Influenciador Preso por Vender Selo de Verificação Falso por R$ 50 Mil: Dezenas de Vítimas em Todo o Brasil
Influenciador é preso sob acusação de golpe milionário na venda de selos de verificação e credibilidade online.
Um influenciador digital, com cerca de 30 mil seguidores e histórico como ex-jogador de futebol, foi detido pela Polícia Civil do Paraná (PCPR) sob suspeita de aplicar golpes em diversas partes do Brasil. Ele prometia a venda de selos de verificação para contas em redes sociais e a publicação de matérias em sites jornalísticos, cobrando valores que chegavam a R$ 50 mil por serviço.
As vítimas, que incluem empresários, outros influenciadores digitais e até líderes religiosos, registraram boletins de ocorrência em vários estados, como São Paulo, Rio de Janeiro, Minas Gerais, Bahia, Distrito Federal, Santa Catarina e Paraná. A investigação aponta que o suspeito movimentou cerca de R$ 3,3 milhões entre 2022 e 2024, um valor considerado incompatível com sua renda declarada.
Apesar de sua prisão, as contas do influenciador em plataformas como TikTok e Instagram permanecem ativas, com exceção de uma conta no Instagram que se encontra inacessível.

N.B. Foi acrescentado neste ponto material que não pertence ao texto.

(** Root devices with their platform index, then [remove_if] by type. *)
Definition get_root_devices (hPlatform DeviceType : Z) : option (list DeviceSpec) :=
  let '(r1, n) := pfnDeviceCount api hPlatform in
  if negb (ur_ok r1) then None
  else
    let '(r2, hs) := pfnDeviceFill api hPlatform n in
    if negb (ur_ok r2) then None
    else
      let rootDevices :=
        imap (λ i h, mkSpec ROOT (default UR_DEVICE_TYPE_DEFAULT (pfnDeviceType api h))
                       (Z.of_nat i) DeviceIdTypeALL DeviceIdTypeALL h)
             (filled n hs) in
      Some (List.filter
              (λ d, (DeviceType =? UR_DEVICE_TYPE_ALL)
                    || (DeviceType =? UR_DEVICE_TYPE_DEFAULT)
                    || (DeviceType =? hwType d)) rootDevices).

(** The handles of the partition of a device; the error codes that the body of
    [std::for_each] returns are discarded, so a failing device adds none. *)
Definition partition (h : Z) : list Z :=
  let '(r1, n) := pfnPartitionCount api h in
  if negb (ur_ok r1) then []
  else
    let '(r2, hs) := pfnPartitionFill api h n in
    if negb (ur_ok r2) then [] else filled n hs.

Definition get_sub_devices (rootDevices : list DeviceSpec) : list DeviceSpec :=
  concat ((λ d, imap (λ i h, mkSpec SUB (hwType d) (rootId d) (Z.of_nat i)
                               DeviceIdTypeALL h)
                     (partition (urDeviceHandle d))) <$> rootDevices).

Definition get_sub_sub_devices (subDevices : list DeviceSpec) : list DeviceSpec :=
  concat ((λ d, imap (λ i h, mkSpec SUBSUB (hwType d) (rootId d) (subId d)
                               (Z.of_nat i) h)
                     (partition (urDeviceHandle d))) <$> subDevices).

End enumeration.

(** ** Selection *)

Definition ApplyFilter (filter device : DeviceSpec) : bool :=
  if rootId filter =? DeviceIdTypeALL then
    (hwType filter =? hwType device) || (hwType filter =? UR_DEVICE_TYPE_ALL)
  else if negb (rootId filter =? rootId device) then false
  else if decide (level filter = ROOT) then true
  else if subId filter =? DeviceIdTypeALL then true
  else if negb (subId filter =? subId device) then false
  else if decide (level filter = SUB) then true
  else if subsubId filter =? DeviceIdTypeALL then true
  else subsubId filter =? subsubId device.

(** The three device vectors. *)
Record device_lists := mkDevices {
  rootDevices : list DeviceSpec;
  subDevices : list DeviceSpec;
  subSubDevices : list DeviceSpec
}.

(** [erase(remove_if(...))] on the vector of the filter's level. *)
Definition erase_matching (f : DeviceSpec) (ds : device_lists) : device_lists :=
  let keep := List.filter (λ d, negb (ApplyFilter f d)) in
  match level f with
  | ROOT => mkDevices (keep (rootDevices ds)) (subDevices ds) (subSubDevices ds)
  | SUB => mkDevices (rootDevices ds) (keep (subDevices ds)) (subSubDevices ds)
  | SUBSUB => mkDevices (rootDevices ds) (subDevices ds) (keep (subSubDevices ds))
  end.

Definition at_level (l : DevicePartLevel) (ds : device_lists) : list DeviceSpec :=
  match l with
  | ROOT => rootDevices ds
  | SUB => subDevices ds
  | SUBSUB => subSubDevices ds
  end.

Definition apply_discards (discards : list DeviceSpec) (ds : device_lists)
  : device_lists :=
  foldl (λ ds f, erase_matching f ds) ds discards.

(** One accept filter: matching devices are copied out in order and erased. *)
Definition apply_accept (st : device_lists * list Z) (f : DeviceSpec)
  : device_lists * list Z :=
  let '(ds, selected) := st in
  (erase_matching f ds,
   selected ++ (urDeviceHandle <$> List.filter (ApplyFilter f) (at_level (level f) ds))).

Definition apply_accepts (accepts : list DeviceSpec) (ds : device_lists) : list Z :=
  (foldl apply_accept (ds, []) accepts).2.

Definition default_accept : DeviceSpec :=
  mkSpec ROOT UR_DEVICE_TYPE_ALL DeviceIdTypeALL 0 0 0.

(** ** The entry point *)

(** What the call wrote through its output pointers. *)
Record selection := mkSelection {
  out_devices : option (list Z);
  out_num : option Z
}.

Definition no_output : selection := mkSelection None None.

Definition valid_device_type (t : Z) : bool :=
  bool_decide (t ∈ [UR_DEVICE_TYPE_ALL; UR_DEVICE_TYPE_GPU; UR_DEVICE_TYPE_DEFAULT;
                    UR_DEVICE_TYPE_CPU; UR_DEVICE_TYPE_FPGA; UR_DEVICE_TYPE_MCA]).

Definition write_selection (selected : list Z) (NumEntries : Z) (pNumDevices : bool)
  : ur_result_t * selection :=
  if NumEntries =? 0 then
    (UR_RESULT_SUCCESS, mkSelection None (Some (w32 (Z.of_nat (length selected)))))
  else
    let numToCopy := Z.min NumEntries (Z.of_nat (length selected)) in
    let written := take (Z.to_nat numToCopy) selected in
    if pNumDevices then
      (UR_RESULT_ERROR_ADAPTER_SPECIFIC,
       mkSelection (Some written) (Some (w32 numToCopy)))
    else (UR_RESULT_SUCCESS, mkSelection (Some written) None).

(** Steps 6 to A of the source's plan, after the filters are known. *)
Definition select_devices (api : platform_api) (hPlatform DeviceType NumEntries : Z)
    (pNumDevices : bool) (lists : filter_lists) : ur_result_t * selection :=
  let '(accepts, discards) := lists in
  if decide (accepts = [] ∧ discards = []) then (UR_RESULT_SUCCESS, no_output)
  else
    let accepts := if decide (accepts = []) then [default_accept] else accepts in
    match get_root_devices api hPlatform DeviceType with
    | None => (UR_RESULT_ERROR_DEVICE_NOT_FOUND, no_output)
    | Some roots =>
        let subs := get_sub_devices api roots in
        let ds := mkDevices roots subs (get_sub_sub_devices api subs) in
        write_selection (apply_accepts accepts (apply_discards discards ds))
          NumEntries pNumDevices
    end.

Definition urDeviceGetSelected (env : environment) (api : platform_api)
    (hPlatform DeviceType NumEntries : Z) (phDevices pNumDevices : bool)
  : outcome (ur_result_t * selection) :=
  if hPlatform =? 0 then Ret (UR_RESULT_ERROR_INVALID_NULL_HANDLE, no_output)
  else if (NumEntries >? 0) && negb phDevices
  then Ret (UR_RESULT_ERROR_INVALID_NULL_POINTER, no_output)
  else if (NumEntries =? 0) && negb pNumDevices
  then Ret (UR_RESULT_ERROR_INVALID_SIZE, no_output)
  else if negb (valid_device_type DeviceType)
  then Ret (UR_RESULT_ERROR_INVALID_ENUMERATION, no_output)
  else
    maybeEnvVarMap ← getenv_to_map env "ONEAPI_DEVICE_SELECTOR" false;
    let mapODS := default [("*", ["*"])]%string maybeEnvVarMap in
    let '(r, platformBackend) := pfnBackend api hPlatform in
    if negb (ur_ok r) then Ret (UR_RESULT_ERROR_INVALID_PLATFORM, no_output)
    else
      lists ← process_terms (platformBackendName platformBackend) mapODS ([], []);
      Ret (match lists with
           | inl code => (code, no_output)
           | inr lists =>
               select_devices api hPlatform DeviceType NumEntries pNumDevices lists
           end).

(** The exported function: exceptions become result codes. *)
Definition urDeviceGetSelected_api env api hPlatform DeviceType NumEntries
    phDevices pNumDevices : option (ur_result_t * selection) :=
  match urDeviceGetSelected env api hPlatform DeviceType NumEntries
          phDevices pNumDevices with
  | Ret x => Some x
  | Throw e => Some (exceptionToResult (Some e), no_output)
  | Undef => None
  end.

(** ** Lemmas *)

Lemma at_level_erase l f ds :
  at_level l (erase_matching f ds) =
  if decide (level f = l)
  then List.filter (λ d, negb (ApplyFilter f d)) (at_level l ds) else at_level l ds.
Proof. unfold erase_matching. by destruct (level f) eqn:E, l. Qed.

(** A filter that selects a device: same level, and [ApplyFilter] holds. *)
Definition matches (l : DevicePartLevel) (f d : DeviceSpec) : bool :=
  bool_decide (level f = l) && ApplyFilter f d.

Lemma at_level_discards l discards ds :
  at_level l (apply_discards discards ds) =
  List.filter (λ d, negb (existsb (λ f, matches l f d) discards)) (at_level l ds).
Proof.
  unfold apply_discards. revert ds. induction discards as [|f fs IH]; intros ds; cbn.
  { symmetry. by apply filterb_true. }
  rewrite IH, at_level_erase. unfold matches at 2. case_decide as H.
  - rewrite filterb_filterb, bool_decide_eq_true_2 by done. cbn.
    apply List.filter_ext. intros d. by destruct (ApplyFilter f d).
  - by rewrite bool_decide_eq_false_2.
Qed.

O processo judicial corre em sigilo, e até o momento, a defesa do investigado não foi localizada, conforme informações do Tribunal de Justiça do Paraná (TJPR). A Meta, empresa dona do Instagram, informou que não comentaria o caso, enquanto o TikTok ainda não se pronunciou.
Golpe Abrangente e Vítimas Diversificadas
O modus operandi do influenciador consistia em explorar a vaidade e a necessidade de validação online de seus clientes. Ele se aproveitava de sua popularidade nas redes sociais, onde suas publicações frequentemente ultrapassavam 1 milhão de visualizações, para construir uma imagem de credibilidade e, assim, atrair novas vítimas para seu esquema.

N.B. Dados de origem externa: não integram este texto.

(** ** Sequences of calls *)

Fixpoint inits env b ddi (n : nat) (s : process) : option (list ur_result_t * process) :=
  match n with
  | O => Some ([], s)
  | S n' =>
      match urLoaderInit env b ddi 0 0 s with
      | Some (Ret (r, s')) =>
          match inits env b ddi n' s' with
          | Some (rs, s'') => Some (r :: rs, s'')
          | None => None
          end
      | _ => None
      end
  end.

Fixpoint teardowns b (n : nat) (s : process) : option (list ur_result_t * process) :=
  match n with
  | O => Some ([], s)
  | S n' =>
      match urLoaderTearDown b s with
      | Some (r, s') =>
          match teardowns b n' s' with
          | Some (rs, s'') => Some (r :: rs, s'')
          | None => None
          end
      | None => None
      end
  end.

(** ** Lemmas *)

(** A process whose context was initialised [n] times, [trace] being [tr]. *)
Definition running (n : Z) names tr : process :=
  mkProcess false (Rc.mk (Some 0%nat) n 1 []) (mkContext true names no_codeloc) ∅ 1 tr.

Lemma urLoaderInit_running env b ddi n names tr :
  0 <= n → n + 1 < 2 ^ 64 →
  urLoaderInit env b ddi 0 0 (running n names tr)
  = Some (Ret (UR_RESULT_SUCCESS, running (n + 1) names tr)).
Proof.
  intros H0 Hn. unfold urLoaderInit, running. cbn.
  unfold w64. rewrite Z.mod_small; [done|lia].
Qed.

Lemma inits_running env b ddi n names tr k :
  0 <= n → n + Z.of_nat k < 2 ^ 64 →
  inits env b ddi k (running n names tr)
  = Some (replicate k UR_RESULT_SUCCESS, running (n + Z.of_nat k) names tr).
Proof.
  revert n. induction k as [|k IH]; intros n H0 Hk.
  { by rewrite Z.add_0_r. }
  cbn [inits]. rewrite urLoaderInit_running by lia. rewrite IH by lia.
  by replace (n + 1 + Z.of_nat k) with (n + Z.of_nat (S k)) by lia.
Qed.

Lemma urLoaderTearDown_running b n names tr :
  1 < n →
  urLoaderTearDown b (running n names tr)
  = Some (UR_RESULT_SUCCESS, running (n - 1) names tr).
Proof.
  intros Hn. unfold urLoaderTearDown, running, Rc.release. cbn.
  destruct (Z.leb_spec n 0); [lia|].
  destruct (Z.eqb_spec (n - 1) 0); [lia|]. cbn.
  destruct (Z.eqb_spec (n - 1) 0); [lia|]. by rewrite andb_false_r, app_nil_r.
Qed.

Lemma teardowns_running b n names tr k :
  Z.of_nat k < n →
  teardowns b k (running n names tr)
  = Some (replicate k UR_RESULT_SUCCESS, running (n - Z.of_nat k) names tr).
Proof.
  revert n. induction k as [|k IH]; intros n Hk.
  { by rewrite Z.sub_0_r. }
  cbn [teardowns]. rewrite urLoaderTearDown_running by lia. rewrite IH by lia.
  by replace (n - 1 - Z.of_nat k) with (n - Z.of_nat (S k)) by lia.
Qed.

Lemma urLoaderInit_fresh env b ddi names :
  parseEnvEnabledLayers env = Ret names →
  urLoaderInit env b ddi 0 0 fresh_process
  = Some (Ret (ddi, running 1 names
                      (EvLoaderInit :: if decide (names = ∅) then [] else initLayers b names))).
Proof. intros H. unfold urLoaderInit, context_get. cbn. rewrite H. cbn. done. Qed.

Lemma urLoaderInit_config env b h c s names :
  parseEnvEnabledLayers env = Ret names → h ≠ 0 →
  lock_held s = false → Rc.ptr (lib_rc s) = None → configs s !! h = Some c →
  urLoaderInit env b UR_RESULT_SUCCESS 0 h s =
  Some (Ret (UR_RESULT_SUCCESS,
    mkProcess false (Rc.get_or_create true (lib_rc s)).2
      (mkContext true (names ∪ enabledLayers c) (codelocData c))
      (<[h := mkConfig (enabledLayers c ∩ names) (refCount c) (codelocData c)
                (enableMock c)]> (configs s))
      (next_config s)
      (trace s ++ ((if enableMock c then [EvEnableMock] else []) ++ [EvLoaderInit]) ++
       (if decide (names ∪ enabledLayers c = ∅) then []
        else initLayers b (names ∪ enabledLayers c))))).
Proof.
  intros Hp Hh Hl Hrc Hc. unfold urLoaderInit, context_get. rewrite Hl, Hrc, Hp. cbn.
  unfold Init, with_config. rewrite (proj2 (Z.eqb_neq _ _) Hh). cbn. by rewrite Hc.
Qed.

(** * Properties *)

(** C18: the first of [n+1] initialisations loads the adapters and starts the
    layers once, and its result is that of the set-up; the others report
    success.  Of the matching tear-downs only the last one tears the layers
    down, in the reverse of their start order, then deletes the loader; one
    tear-down more reports [UNINITIALIZED]. *)
Theorem loader_lifecycle env b ddi names n :
  parseEnvEnabledLayers env = Ret names → Z.of_nat (S n) < 2 ^ 64 →
  ∃ s1 s2 s3,
    inits env b ddi (S n) fresh_process
      = Some (ddi :: replicate n UR_RESULT_SUCCESS, s1) ∧
    trace s1 = EvLoaderInit :: (if decide (names = ∅) then [] else initLayers b names) ∧
    teardowns b n s1 = Some (replicate n UR_RESULT_SUCCESS, s2) ∧
    trace s2 = trace s1 ∧
    urLoaderTearDown b s2 = Some (UR_RESULT_SUCCESS, s3) ∧
    trace s3 = trace s1
               ++ (rev (layers b) ≫= (λ l, [EvLayerTearDown l; EvLayerDestroy l]))
               ++ [EvLoaderDelete; EvContextDelete] ∧
    ∃ s4, urLoaderTearDown b s3 = Some (UR_RESULT_ERROR_UNINITIALIZED, s4) ∧
          trace s4 = trace s3.
Proof.
  intros Hp Hn. cbn [inits]. rewrite (urLoaderInit_fresh _ _ _ _ Hp).
  rewrite inits_running by lia. do 3 eexists. split_and!; [done|done| | | | |].
  - apply teardowns_running. lia.
  - done.
  - replace (1 + Z.of_nat n - Z.of_nat n) with 1 by lia. reflexivity.
  - reflexivity.
  - eexists. split; [reflexivity|]. cbn. by rewrite app_nil_r.
Qed.

Lemma loader_lifecycle_witness :
  ∃ s, inits (λ n, if decide (n = "UR_ENABLE_LAYERS"%string)
                   then Some "UR_LAYER_FULL_VALIDATION"%string else None)
         {| enable_sanitizer := true; enable_tracing := true |}
         UR_RESULT_ERROR_UNINITIALIZED 2 fresh_process
       = Some ([UR_RESULT_ERROR_UNINITIALIZED; UR_RESULT_SUCCESS], s) ∧
       length (trace s) = 4%nat.
Proof.
  destruct (loader_lifecycle (λ n, if decide (n = "UR_ENABLE_LAYERS"%string)
                   then Some "UR_LAYER_FULL_VALIDATION"%string else None)
              {| enable_sanitizer := true; enable_tracing := true |}
              UR_RESULT_ERROR_UNINITIALIZED {["UR_LAYER_FULL_VALIDATION"%string]} 1)
    as (s1 & s2 & s3 & H1 & Ht & _); [reflexivity|reflexivity|].
  exists s1. split; [exact H1|]. rewrite Ht. reflexivity.
Defined.

(** initialising the loader moves the layer names out of the configuration:
    when the same configuration is used again after a tear-down and the
    environment enables nothing, no layer is started. *)
Theorem config_layers_lost env b h c s :
  parseEnvEnabledLayers env = Ret ∅ → h ≠ 0 →
  lock_held s = false → lib_rc s = Rc.init → configs s !! h = Some c →
  enabledLayers c ≠ ∅ →
  ∃ s1 s2 s3,
    urLoaderInit env b UR_RESULT_SUCCESS 0 h s = Some (Ret (UR_RESULT_SUCCESS, s1)) ∧
    enabledLayerNames (lib_ctx s1) = enabledLayers c ∧
    urLoaderTearDown b s1 = Some (UR_RESULT_SUCCESS, s2) ∧
    urLoaderInit env b UR_RESULT_SUCCESS 0 h s2 = Some (Ret (UR_RESULT_SUCCESS, s3)) ∧
    enabledLayerNames (lib_ctx s3) = ∅ ∧
    (∀ l names, EvLayerInit l names ∉ drop (length (trace s2)) (trace s3)).
Proof.
  intros Hp Hh Hl Hrc Hc Hne.
  rewrite (urLoaderInit_config _ _ _ _ _ _ Hp Hh Hl (f_equal Rc.ptr Hrc) Hc).
  do 3 eexists. split_and!; [done| |cbn; rewrite Hrc; done| | |].
  - cbn. set_solver.
  - eapply urLoaderInit_config; [done|done|done|done|].
    cbn. apply lookup_insert_eq.
  - cbn. set_solver.
  - intros l names. cbn. rewrite drop_app_length, decide_True by set_solver.
    destruct (enableMock c); set_solver.
Qed.

Lemma config_layers_lost_witness :
  ∃ s, enabledLayerNames (lib_ctx s) = ∅ ∧
       (∃ s1, urLoaderInit (λ _, None) {| enable_sanitizer := false; enable_tracing := false |}
                UR_RESULT_SUCCESS 0 1
                (set_configs {[1 := mkConfig {["UR_LAYER_TRACING"%string]} 1 no_codeloc false]}
                   fresh_process) = Some (Ret (UR_RESULT_SUCCESS, s1))).
Proof.
  destruct (config_layers_lost (λ _, None)
              {| enable_sanitizer := false; enable_tracing := false |} 1
              (mkConfig {["UR_LAYER_TRACING"%string]} 1 no_codeloc false)
              (set_configs {[1 := mkConfig {["UR_LAYER_TRACING"%string]} 1 no_codeloc false]}
                 fresh_process))
    as (s1 & s2 & s3 & H1 & _ & _ & _ & H3 & _);
    [reflexivity|discriminate|reflexivity|reflexivity|reflexivity| |].
  - cbn. intros H. assert ("UR_LAYER_TRACING"%string ∈ (∅ : gset string)) as Hx
      by (rewrite <- H; by apply elem_of_singleton).
    by apply elem_of_empty in Hx.
  - exists s3. split; [exact H3|]. by exists s1.
Defined.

Segundo a delegada Alini Simadon, da PCPR, a abrangência do golpe é notável, com vítimas espalhadas por todo o território nacional. A promessa de selos de verificação, que conferem um status de autenticidade e relevância às contas, somada à oferta de publicações em portais de notícias, criava um pacote tentador para quem buscava aumentar sua visibilidade e autoridade no ambiente digital.

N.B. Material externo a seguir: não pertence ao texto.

Lemma MemToShadow_spec ty base sz p :
  usm_address ty p → 0 <= base → GetShadowSize ty = Some sz → base + sz <= 2 ^ 64 →
  MemToShadow ty base p = Some (base + shadow_offset ty p) ∧ 0 <= shadow_offset ty p < sz.
Proof.
  intros Hp Hb Hsz Hov. unfold shadow_offset.
  destruct ty; cbn in *; [done|..]; injection Hsz as <-;
    unfold CPU_ShadowSize, PVC_ShadowSize, DG2_ShadowSize in *.
  - rewrite (proj2 (Z.ltb_lt p (2 ^ 47))) by lia. unfold MemToShadow_CPU.
    rewrite shiftr_scale, w64_small by lia_div. split; [done|lia_div].
  - unfold MemToShadow_PVC. rewrite (land_high_zero p 56) by (done || lia).
    change 0xFFFFFFFFFFFF with (Z.ones 48). change 0x7FFFFFFFFFFF with (Z.ones 47).
    rewrite !Z.land_ones, !shiftr_scale by lia.
    destruct Hp as [Hp|Hp].
    + rewrite !(proj2 (Z.ltb_lt p _)) by lia. cbn [negb]. rewrite Z.mod_small by lia.
      rewrite w64_small by lia_div. split; [done|lia_div].
    + rewrite !(proj2 (Z.ltb_ge p _)) by lia. cbn [negb].
      replace (p mod 2 ^ 48) with (p - 0xff00000000000000) by lia_div.
      rewrite w64_small by lia_div. split; [f_equal; lia|lia_div].
  - unfold MemToShadow_DG2. rewrite (land_high_zero p 48) by (done || lia).
    change 0x7FFFFFFFFFFF with (Z.ones 47).
    rewrite !Z.land_ones, !shiftr_scale by lia.
    destruct Hp as [Hp|Hp].
    + rewrite !(proj2 (Z.ltb_lt p _)) by lia. cbn [negb].
      rewrite w64_small by lia_div. split; [done|lia_div].
    + rewrite !(proj2 (Z.ltb_ge p _)) by lia. cbn [negb].
      replace (p mod 2 ^ 47) with (p - 0xffff800000000000) by lia_div.
      rewrite w64_small by lia_div. split; [f_equal; lia|lia_div].
Qed.

Lemma shadow_offset_granule ty p q :
  usm_address ty p → usm_address ty q →
  shadow_offset ty p = shadow_offset ty q ↔ p / 16 = q / 16.
Proof.
  intros Hp Hq. unfold shadow_offset.
  destruct (Z.ltb_spec p (2 ^ 47)), (Z.ltb_spec q (2 ^ 47)); [done|..];
    destruct ty; cbn in *; try lia; lia_div.
Qed.

(** A range within one part of the layout has a contiguous shadow. *)
Lemma MemToShadow_contiguous ty base sz p n (f : Z → Z) :
  GetShadowSize ty = Some sz → 0 <= base → base + sz <= 2 ^ 64 →
  (∀ i, 0 <= i < n → usm_address ty (p + i)) → (p < 2 ^ 47 → p + n <= 2 ^ 47) →
  (∀ x, f x = default 0 (MemToShadow ty base x)) → contiguous f p n.
Proof.
  intros Hsz Hb Hov Hu Hlow Hf i Hi. rewrite !Hf.
  pose proof (Hu i Hi) as Hui. pose proof (Hu 0 ltac:(lia)) as Hu0. rewrite Z.add_0_r in Hu0.
  destruct (MemToShadow_spec ty base sz _ Hui Hb Hsz Hov) as [-> _].
  destruct (MemToShadow_spec ty base sz _ Hu0 Hb Hsz Hov) as [-> _]. cbn [from_option id].
  unfold shadow_offset.
  destruct (Z.ltb_spec p (2 ^ 47)), (Z.ltb_spec (p + i) (2 ^ 47)); [lia..|].
  assert (device_base ty mod 16 = 0) by (by destruct ty). lia_div.
Qed.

Movimentação Financeira Suspeita e Ausência de Entrega
A investigação policial revelou uma **movimentação financeira expressiva** nas contas ligadas ao suspeito, totalizando R$ 3,3 milhões em um período de dois anos. Esse montante levantou um alerta, pois não condizia com a renda que seria esperada de um influenciador com seu número de seguidores e sem outras fontes de receita declaradas.
O principal ponto da acusação é a **completa ausência de entrega dos serviços prometidos**. Clientes que pagaram valores substanciais, como R$ 50 mil, relataram que os selos de verificação e as matérias jornalísticas jamais foram fornecidos, configurando o crime de estelionato.
Contas Ativas e Processo em Sigilo
Curiosamente, mesmo após a prisão do influenciador, suas contas nas redes sociais, especialmente no TikTok e Instagram, continuam operacionais. A única exceção é uma conta específica no Instagram que se tornou inacessível. A continuidade das atividades online levanta questões sobre a agilidade das plataformas em lidar com perfis envolvidos em atividades criminosas.
O processo judicial que apura o caso está sob **sigilo**, o que dificulta o acesso a detalhes sobre as provas coletadas e os próximos passos da investigação. O Tribunal de Justiça do Paraná confirmou que ainda não houve audiência de custódia, e o espaço permanece aberto para a manifestação da defesa do investigado.